The Family That Almost Was

I’ve decided to resurrect this old blog of mine with musings about what I’m learning from genealogy.

My grandfather, who died over a quarter-century ago, got bit by the genealogy bug a few years before he died, and he left behind some notes and charts of his research. Nobody else (including me) was at all interested in the family tree at that time, so his notes lay in a box all these years and never saw the light of day until my mother died recently and those papers came to me. I had already started my own research by then, and his notes were a welcome addition to my own growing body of knowledge.
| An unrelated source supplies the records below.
(** What the rest of the program relies on. *)
Record config_ok (s : config_state) (c : common_conf) : Prop := {
  co_conf : c_conf s = Some c;
  co_addr : nonempty (c_str c server_addr) = true;
  co_wire : c_str c wire_protocol ∈ [None; Some "v1"%string; Some "v2"%string];
  co_beat : 0 < c_int c heartbeat_interval ≤ c_int c heartbeat_timeout;
  co_quic : c_str c protocol = Some "quic"%string → c_int c tcp_mux = 0;
  co_names : NoDup (proxy_name <$> all_ps s);
  co_services : Forall (λ p, validate_proxy p = true) (all_ps s);
}.

Lemma validate_loaded_ok s : good s → validate_loaded_config s = (true, snd (validate_loaded_config s)) →
  ∃ c, config_ok (snd (validate_loaded_config s)) c.
Proof.
  intros [[c Hc] Hn]. unfold validate_loaded_config. rewrite Hc.
  destruct (nonempty (c_str c server_addr)) eqn:Ea; [|done]. cbn [negb].
  destruct (match c_str c wire_protocol with Some w => _ | None => false end) eqn:Ew; [done|].
  destruct (validate_heartbeat_config s) eqn:Eh; [|done]. cbn [negb]. cbv zeta. cbn [snd].
  unfold validate_heartbeat_config in Eh. rewrite Hc in Eh. apply andb_true_iff in Eh as [H1 H2]. b2p.
  intros Hall. assert (forallb validate_proxy (all_ps s) = true) as Hall' by congruence.
  assert (∃ c', (if bool_decide (c_str c protocol = Some "quic"%string) then set_c_int tcp_mux 0 c else c) = c' ∧ c_str c' = c_str c ∧
            (∀ f, f ≠ tcp_mux → c_int c' f = c_int c f) ∧ (c_str c protocol = Some "quic"%string → c_int c' tcp_mux = 0))
    as (c' & -> & Es & Ei & Eq).
  { case_bool_decide; (eexists; split_and!; [done|done| |done]); [|done]. intros f Hf. cbn. unfold upd. by rewrite decide_False. }
  exists c'.
  constructor; cbn; rewrite ?Es; try done.
  - destruct (c_str c wire_protocol) as [w|]; [|set_solver]. apply negb_false_iff, bool_decide_eq_true in Ew. set_solver.
  - rewrite !Ei by done. lia.
  - apply Forall_forall. intros x Hx. apply (proj1 (forallb_forall _ _) Hall'). by apply list_elem_of_In.
Qed.

(** Nothing is left but the numbers. *)
Definition config_cleared (s : config_state) : Prop :=
  all_ps s = [] ∧ ∃ c, c_conf s = Some c ∧ ∀ f, c_str c f = None.

Lemma load_detected_ok toml_parse buf detected text s :
  zlen buf < sizeof_tls_buf →
  ∃ rc s', load_detected b seek get toml_parse buf detected text s = Some (rc, s') ∧
    (rc = 0 ∧ (∃ c, config_ok s' c) ∨ rc = -1 ∧ config_cleared s').
Proof.
  intros Hb. unfold load_detected. cbv zeta. set (s0 := init_common_config b (free_all_proxy_services s)).
  assert (good s0) as Hg by (split; [by eexists|constructor]).
  assert (∃ rc s1, match detected, text with
            | XFRPC_CFG_FORMAT_TOML, Some text =>
                match toml_parse text with None => Some (-1, s0) | Some doc => load_toml_config_text seek get doc buf s0 end
            | _, Some text => load_ini text s0
            | _, None => Some (-1, s0)
            end = Some (rc, s1) ∧ good s1) as (rc & s1 & -> & Hg1).
  { destruct detected, text as [text|]; try by eexists _, _.
    - destruct (load_ini_ok text s0 Hg) as (rc & s1 & -> & ? & _). by eexists _, _.
    - destruct (load_ini_ok text s0 Hg) as (rc & s1 & -> & ? & _). by eexists _, _.
    - destruct (toml_parse text) as [doc|]; [|by eexists _, _]. by apply load_toml_ok. }
  cbn [mbind option_bind].
  assert (∀ s2, (∃ c, c_conf s2 = Some c) → config_cleared (free_common_config (free_all_proxy_services s2))) as Hclear.
  { intros s2 [c Hc]. split; [done|]. cbn. rewrite Hc. by eexists. }
  destruct (rc =? 0); [|eexists _, _; split; [done|]; right; split; [done|apply Hclear, Hg1]].
  destruct (validate_loaded_config s1) as [ok s2] eqn:Ev. destruct ok; eexists _, _; (split; [done|]).
  - left. split; [done|]. pose proof (validate_loaded_ok s1 Hg1) as Hv. rewrite Ev in Hv. by apply Hv.
  - right. split; [done|]. apply Hclear. destruct Hg1 as [[c Hc] _]. unfold validate_loaded_config in Ev. rewrite Hc in Ev.
    repeat case_match; simplify_eq/=; eauto.
Qed.
End Load.

(** C24: loading a configuration, from text or from a file, always ends, and
    either succeeds with settings and services the client can work with, or
    fails and leaves no services and no strings behind (or, when it has not
    begun, what was there).  Success means: a server address, a heartbeat that
    is positive and not slower than its timeout, a known wire protocol, no
    multiplexing over QUIC, services with distinct names, each of which is one
    that can be registered. *)
Theorem load_config_sound (b : build) (seek get : toml → string → toml) (toml_parse : bytes → option toml) (buf : bytes)
    (mem : bool) (text file : option bytes) (len : Z) (path : string) (format : config_format) (s : config_state)
    (Hbuf : zlen buf < sizeof_tls_buf) :
  (∃ rc s', load_config_string b seek get toml_parse buf mem text len format s = Some (rc, s') ∧
     (rc = 0 ∧ (∃ c, config_ok s' c) ∨ rc = -1 ∧ (s' = s ∨ config_cleared s'))) ∧
  (∃ rc s', load_config_file b seek get toml_parse buf file path format s = Some (rc, s') ∧
     (rc = 0 ∧ (∃ c, config_ok s' c) ∨ rc = -1 ∧ (s' = s ∨ config_cleared s'))).
Proof.
  split.
  - unfold load_config_string. destruct text as [text|]; [|eexists _, _; split; [done|]; auto]. cbv zeta.
    case_match; [eexists _, _; split; [done|]; auto|]. destruct mem; [|eexists _, _; split; [done|]; auto]. cbn [negb].
    edestruct (load_detected_ok b seek get) as (rc & s' & E & Hr); [exact Hbuf|]. exists rc, s'. split; [exact E|]. naive_solver.
  - unfold load_config_file. destruct path; [eexists _, _; split; [done|]; auto|].
    edestruct (load_detected_ok b seek get) as (rc & s' & E & Hr); [exact Hbuf|]. exists rc, s'. split; [exact E|]. naive_solver.
Qed.

(** ** Starting from the program *)

Section Api.
Context (b : build).

(** The service a [xfrpc_tcp_proxy_t] stands for. *)
Definition api_service (name ip : string) (p : tcp_proxy) : service :=
  set_p_int use_compression (Z.b2z (t_compression p && enable_compression b))
    (set_p_int use_encryption (Z.b2z (t_encryption p))
       (set_p_int remote_port (t_remote_port p) (set_p_int local_port (t_local_port p)
          (set_p_str local_ip ip (set_p_str proxy_type "tcp" (new_proxy_service name)))))).

Fixpoint last_named (name : string) (l : list tcp_proxy) : option tcp_proxy :=
  match l with
  | [] => None
  | p :: l => match last_named name l with
              | Some q => Some q
              | None => if bool_decide (t_name p = Some name) then Some p else None
              end
  end.

Lemma find_del name other l : name ≠ other → find_ps name (del_ps other l) = find_ps name l.
Proof.
  intros Hn. induction l as [|s l IH]; [done|]. unfold del_ps in *. cbn [find_ps]. rewrite filter_cons.
  case_decide as E; cbn [find_ps]; [by rewrite IH|]. rewrite IH. case_bool_decide; [|done]. congruence.
Qed.
Lemma find_del_same name l : find_ps name (del_ps name l) = None.
Proof.
  induction l as [|s l IH]; [done|]. unfold del_ps in *. rewrite filter_cons. case_decide as E; [|done]. cbn [find_ps].
  by rewrite bool_decide_false.
Qed.
Lemma find_app name l k : find_ps name (l ++ k) = match find_ps name l with Some s => Some s | None => find_ps name k end.
Proof. induction l as [|s l IH]; [done|]. cbn [app find_ps]. by case_bool_decide. Qed.

(** The table after adding proxies: for each name the last one given. *)
Lemma add_proxies_ok l s s' :
  good s → Forall (λ p, validate_proxy p = true) (all_ps s) → add_proxies b l s = (true, s') →
  c_conf s' = c_conf s ∧ good s' ∧ Forall (λ p, validate_proxy p = true) (all_ps s') ∧
  ∀ name, match last_named name l with
          | Some p => ∃ ip, t_local_ip p = Some ip ∧ find_ps name (all_ps s') = Some (api_service name ip p)
          | None => find_ps name (all_ps s') = find_ps name (all_ps s)
          end.
Proof.
  revert s. induction l as [|p l IH]; intros s Hg Hv; cbn [add_proxies].
  { intros [= <-]. done. }
  destruct (t_name p) as [n|] eqn:En; [|done]. destruct (t_local_ip p) as [ip|] eqn:Eip; [|done]. cbn [is_set negb orb].
  destruct (Z.eqb_spec (t_local_port p) 0) as [|Hport]; [done|].
  unfold config_add_proxy_service. change (get_valid_type (Some "tcp"%string)) with true. cbn [negb]. cbv zeta iota.
  fold (api_service n ip p). set (s1 := mkCfg _ _). intros Hrun.
  assert (good s1) as Hg1 by exact (good_add (api_service n ip p) s Hg).
  assert (validate_proxy (api_service n ip p) = true) as Hvp.
  { unfold validate_proxy. change (p_str (api_service n ip p) proxy_type) with (Some "tcp"%string).
    change (p_int (api_service n ip p) local_port) with (t_local_port p). by rewrite (proj2 (Z.eqb_neq _ _) Hport). }
  destruct (IH s1 Hg1) as (Ec & Hg' & Hv' & Hf); [|done|].
  { apply Forall_app. split; [|by constructor]. unfold del_ps. apply Forall_forall. intros x [_ Hx]%list_elem_of_filter.
    by apply (proj1 (Forall_forall _ _) Hv). }
  split_and!; [done|done|done|]. intros name. specialize (Hf name). cbn [last_named]. destruct (last_named name l) as [q|]; [done|].
  cbn [all_ps s1] in Hf. rewrite find_app in Hf. case_bool_decide as Eq.
  - assert (n = name) as -> by congruence. exists ip. split; [done|].
    rewrite Hf, find_del_same. cbn [find_ps]. by rewrite bool_decide_true.
  - rewrite Hf, find_del by congruence. destruct (find_ps name (all_ps s)); [done|]. cbn [find_ps].
    rewrite bool_decide_false; [done|]. cbn. congruence.
Qed.

Lemma set_str_other f v c g : g ≠ f → c_str (set_str f v c) g = c_str c g.
Proof. intros Hn. destruct v; [|done]. cbn. unfold upd. by rewrite decide_False. Qed.
Lemma set_str_int f v c : c_int (set_str f v c) = c_int c.
Proof. by destruct v. Qed.
(** [if (...) c->field = n]. *)
Lemma if_int_str (t : bool) i n c : c_str (if t then set_c_int i n c else c) = c_str c.
Proof. by destruct t. Qed.
Lemma if_not_int_str (t : bool) i n c : c_str (if t then c else set_c_int i n c) = c_str c.
Proof. by destruct t. Qed.

Lemma client_settings_str x f :
  f ≠ server_addr → f ≠ user → f ≠ auth_token → f ≠ tls_key_pem → f ≠ tls_cert_pem → f ≠ tls_trusted_ca_pem → f ≠ tls_server_name →
  c_str (client_settings b x) f = c_str (init_common_conf b) f.
Proof.
  intros. unfold client_settings. cbv zeta.
  repeat first [rewrite if_int_str | rewrite if_not_int_str | rewrite set_str_other by done]. done.
Qed.

Lemma client_settings_addr x a : x_server_addr x = Some a → c_str (client_settings b x) server_addr = Some a.
Proof.
  intros E. unfold client_settings. cbv zeta.
  repeat first [rewrite if_int_str | rewrite if_not_int_str | rewrite set_str_other by done]. by rewrite E.
Qed.

Lemma init_conf_str f :
  f ≠ tls_key_pem → f ≠ tls_cert_pem → f ≠ tls_trusted_ca_pem →
  c_str (init_common_conf b) f =
    if decide (f = wire_protocol) then Some "v1"%string else if decide (f = protocol) then Some "tcp"%string
    else if decide (f = server_addr) then Some "127.0.0.1"%string else None.
Proof.
  intros. unfold init_common_conf, pem_default. cbv zeta.
  destruct (enable_tls b), (ca_pem b), (cert_pem b), (key_pem b); cbn [c_str set_c_int set_c_str]; unfold upd;
    by rewrite ?(decide_False (P := f = tls_key_pem)), ?(decide_False (P := f = tls_cert_pem)), ?(decide_False (P := f = tls_trusted_ca_pem)) by done.
Qed.
End Api.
My grandfather, having left Scotland at the age of 17 and spending most of his life in Canada, had little knowledge of his roots beyond his own parents and grandparents and his cousins and uncles and aunts back in the Old Country that he kept in touch with (albeit infrequently). He started getting curious in his old age, so in early 1990 he wrote to his Uncle Archie back in Paisley with questions about the family history, and Archie provided a few details, but all in all it wasn’t much. My grandfather gathered up this information and sent it to the Elliott Clan Historian in Scotland, thinking that he might find something out that way. I have a carbon copy of that letter; it contains some helpful names and dates, and a couple of tantalizing pieces of news that I hadn’t known about.

Letter from John Elliott to Brian Piercy, April 2, 1990

April 2nd 1990
Mr Brian Piercy
Dear Brian.

I have gleaned some more information of the family which may give you a hand for your research. There is record of some members using Elliot one t. The i was not pronounced in my knowledge and time but in that area pronounced Ellot without the i.
John Elliott – married 1866 – 31st Dec. Margaret Milligan. I remember her. had 14 children. listing those who reached maturity in sequence. mother my Great Grandmother.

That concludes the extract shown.